**Task to carry out**
Quote the whole listing word for word, please.

(Data for analysis begins)

(* ===== verification/TestTypes.v ===== *)
(** * More test primitives ([crates/core-primitives/src/testing.rs])

    The keys of the mock authority as the session pallet sees them, the wrapper of an
    extrinsic, and the mock block. *)

From S2P Require Import Prelude Codec DasDb KzgLib KzgIndex KzgToy DasPrimitives Blob.
From S2P Require Import ErasureCoding CorePrimitives Reliability Sidecar MeloStore MeloStoreProps.
From S2P Require Import MeloStoreFacts MeloStoreRuns Executive Testing.

(** ** Keys *)
Module UintKeys.
(** [AsRef<[u8]>]: the memory of the [u64], little endian on the supported hosts. *)
Definition as_ref (id : UintAuthorityId.t) : bytes := rev (to_be_bytes 8 id).
Definition to_raw_vec (id : UintAuthorityId.t) : bytes := as_ref id.

(** The thread's [ALL_KEYS]. *)
Definition set_all_keys (keys : list UintAuthorityId.t) (all_keys : list UintAuthorityId.t)
    : list UintAuthorityId.t := keys.
Definition all (all_keys : list UintAuthorityId.t) : list UintAuthorityId.t := all_keys.

(** [OpaqueKeys]: one key, of the type [DUMMY], whatever type is asked for. *)
Definition DUMMY : bytes := [100; 117; 109; 121].
Definition key_ids : list bytes := [DUMMY].
Definition get_raw (id : UintAuthorityId.t) (key_type : bytes) : bytes := as_ref id.
(** SCALE encodes a [u64] in eight bytes, little endian. *)
Definition encode (id : UintAuthorityId.t) : bytes := rev (to_be_bytes 8 id).
Definition get {T} `{Codec T} (id : UintAuthorityId.t) (key_type : bytes) : option T := decode_all (encode id).

(** The session pallet finds the key of an authority under every key type, as its raw bytes
    and decoded; different authorities have different keys. *)
Lemma keys_identify `{Codec Z} `{!CodecLaws Z (H := in_u 64)} id id' k k' :
  (forall n, scale_encode n = encode n) -> in_u 64 id -> in_u 64 id' ->
  get id k = Some id /\ get_raw id k = scale_encode id /\
  (get_raw id k = get_raw id' k' -> id = id').
Proof.
  intros He Hi Hi'. split_and!.
  - unfold get. rewrite <- He. by apply decode_all_encode.
  - by rewrite He.
  - unfold get_raw, as_ref. intros Hr%(f_equal (@rev Z)). rewrite !rev_involutive in Hr.
    by apply to_be_bytes_inj in Hr.
Qed.
End UintKeys.

(** ** Extrinsics and blocks *)
Module ExtrinsicWrapper.
Record t (Xt : Type) := mk { inner : Xt }.
Arguments mk {_}.
Arguments inner {_}.
Definition from {Xt} (xt : Xt) : t Xt := mk xt.
Definition deref {Xt} (self : t Xt) : Xt := inner self.
Definition is_signed {Xt} (self : t Xt) : option bool := None.
Definition serialize {Xt} `{Codec (t Xt)} (self : t Xt) : bytes := scale_encode self.
End ExtrinsicWrapper.

Module TestBlock.
Section block.
Context {Header Xt : Type}.
Record t := mk { header : Header; extrinsics : list Xt }.
Definition new (header : Header) (extrinsics : list Xt) : t := mk header extrinsics.
Definition deconstruct (self : t) : Header * list Xt := (header self, extrinsics self).
Definition encode_from `{Codec (Header * list Xt)} (header : Header) (extrinsics : list Xt) : bytes :=
  scale_encode (header, extrinsics).

(** [Deserialize] reads a sequence of bytes, the SCALE encoding of a block (the derived
    [Serialize] writes the fields). *)
Definition deserialize `{Codec t} (r : bytes) : res string t :=
  match decode_all r with
  | Some b => Ok b
  | None => Err "Invalid value passed into decode"%string
  end.

(** A block is its parts, and is read back from the encoding of its parts. *)
Lemma block_roundtrip `{Wf t} `{Codec t} `{!CodecLaws t} `{Codec (Header * list Xt)} (b : t) :
  (forall b, scale_encode b = scale_encode (deconstruct b)) -> wf b ->
  new (deconstruct b).1 (deconstruct b).2 = b /\
  deserialize (encode_from (header b) (extrinsics b)) = Ok b.
Proof.
  intros He Hb. split; [by destruct b|]. unfold deserialize, encode_from.
  change (header b, extrinsics b) with (deconstruct b). rewrite <- He. by rewrite decode_all_encode.
Qed.
End block.
End TestBlock.

(** [Extrinsic for TestXt] *)
Definition test_xt_is_signed {Extra : Type} `{Platform} `{KzgLib} `{MeloConfig}
    (xt : TestXt Extra) : option bool :=
  Some (match xt_signature xt with Some _ => true | None => false end).
Definition test_xt_extrinsic_new {Extra : Type} `{Platform} `{KzgLib} `{MeloConfig} (c : Call)
    (sig : option (Z * Extra)) : option (TestXt Extra) := Some (mkTestXt sig c).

(Data for analysis ends)

**Exercise output**
(* ===== verification/TestTypes.v ===== *)
(** * More test primitives ([crates/core-primitives/src/testing.rs])

    The keys of the mock authority as the session pallet sees them, the wrapper of an
    extrinsic, and the mock block. *)

From S2P Require Import Prelude Codec DasDb KzgLib KzgIndex KzgToy DasPrimitives Blob.
From S2P Require Import ErasureCoding CorePrimitives Reliability Sidecar MeloStore MeloStoreProps.
From S2P Require Import MeloStoreFacts MeloStoreRuns Executive Testing.

(** ** Keys *)
Module UintKeys.
(** [AsRef<[u8]>]: the memory of the [u64], little endian on the supported hosts. *)
Definition as_ref (id : UintAuthorityId.t) : bytes := rev (to_be_bytes 8 id).
Definition to_raw_vec (id : UintAuthorityId.t) : bytes := as_ref id.

(** The thread's [ALL_KEYS]. *)
Definition set_all_keys (keys : list UintAuthorityId.t) (all_keys : list UintAuthorityId.t)
    : list UintAuthorityId.t := keys.
Definition all (all_keys : list UintAuthorityId.t) : list UintAuthorityId.t := all_keys.

(** [OpaqueKeys]: one key, of the type [DUMMY], whatever type is asked for. *)
Definition DUMMY : bytes := [100; 117; 109; 121].
Definition key_ids : list bytes := [DUMMY].
Definition get_raw (id : UintAuthorityId.t) (key_type : bytes) : bytes := as_ref id.
(** SCALE encodes a [u64] in eight bytes, little endian. *)
Definition encode (id : UintAuthorityId.t) : bytes := rev (to_be_bytes 8 id).
Definition get {T} `{Codec T} (id : UintAuthorityId.t) (key_type : bytes) : option T := decode_all (encode id).

(** The session pallet finds the key of an authority under every key type, as its raw bytes
    and decoded; different authorities have different keys. *)
Lemma keys_identify `{Codec Z} `{!CodecLaws Z (H := in_u 64)} id id' k k' :
  (forall n, scale_encode n = encode n) -> in_u 64 id -> in_u 64 id' ->
  get id k = Some id /\ get_raw id k = scale_encode id /\
  (get_raw id k = get_raw id' k' -> id = id').
Proof.
  intros He Hi Hi'. split_and!.
  - unfold get. rewrite <- He. by apply decode_all_encode.
  - by rewrite He.
  - unfold get_raw, as_ref. intros Hr%(f_equal (@rev Z)). rewrite !rev_involutive in Hr.
    by apply to_be_bytes_inj in Hr.
Qed.
End UintKeys.

(** ** Extrinsics and blocks *)
Module ExtrinsicWrapper.
Record t (Xt : Type) := mk { inner : Xt }.
Arguments mk {_}.
Arguments inner {_}.
Definition from {Xt} (xt : Xt) : t Xt := mk xt.
Definition deref {Xt} (self : t Xt) : Xt := inner self.
Definition is_signed {Xt} (self : t Xt) : option bool := None.
Definition serialize {Xt} `{Codec (t Xt)} (self : t Xt) : bytes := scale_encode self.
End ExtrinsicWrapper.

Module TestBlock.
Section block.
Context {Header Xt : Type}.
Record t := mk { header : Header; extrinsics : list Xt }.
Definition new (header : Header) (extrinsics : list Xt) : t := mk header extrinsics.
Definition deconstruct (self : t) : Header * list Xt := (header self, extrinsics self).
Definition encode_from `{Codec (Header * list Xt)} (header : Header) (extrinsics : list Xt) : bytes :=
  scale_encode (header, extrinsics).

(** [Deserialize] reads a sequence of bytes, the SCALE encoding of a block (the derived
    [Serialize] writes the fields). *)
Definition deserialize `{Codec t} (r : bytes) : res string t :=
  match decode_all r with
  | Some b => Ok b
  | None => Err "Invalid value passed into decode"%string
  end.

(** A block is its parts, and is read back from the encoding of its parts. *)
Lemma block_roundtrip `{Wf t} `{Codec t} `{!CodecLaws t} `{Codec (Header * list Xt)} (b : t) :
  (forall b, scale_encode b = scale_encode (deconstruct b)) -> wf b ->
  new (deconstruct b).1 (deconstruct b).2 = b /\
  deserialize (encode_from (header b) (extrinsics b)) = Ok b.
Proof.
  intros He Hb. split; [by destruct b|]. unfold deserialize, encode_from.
  change (header b, extrinsics b) with (deconstruct b). rewrite <- He. by rewrite decode_all_encode.
Qed.
End block.
End TestBlock.

(** [Extrinsic for TestXt] *)
Definition test_xt_is_signed {Extra : Type} `{Platform} `{KzgLib} `{MeloConfig}
    (xt : TestXt Extra) : option bool :=
  Some (match xt_signature xt with Some _ => true | None => false end).
Definition test_xt_extrinsic_new {Extra : Type} `{Platform} `{KzgLib} `{MeloConfig} (c : Call)
    (sig : option (Z * Extra)) : option (TestXt Extra) := Some (mkTestXt sig c).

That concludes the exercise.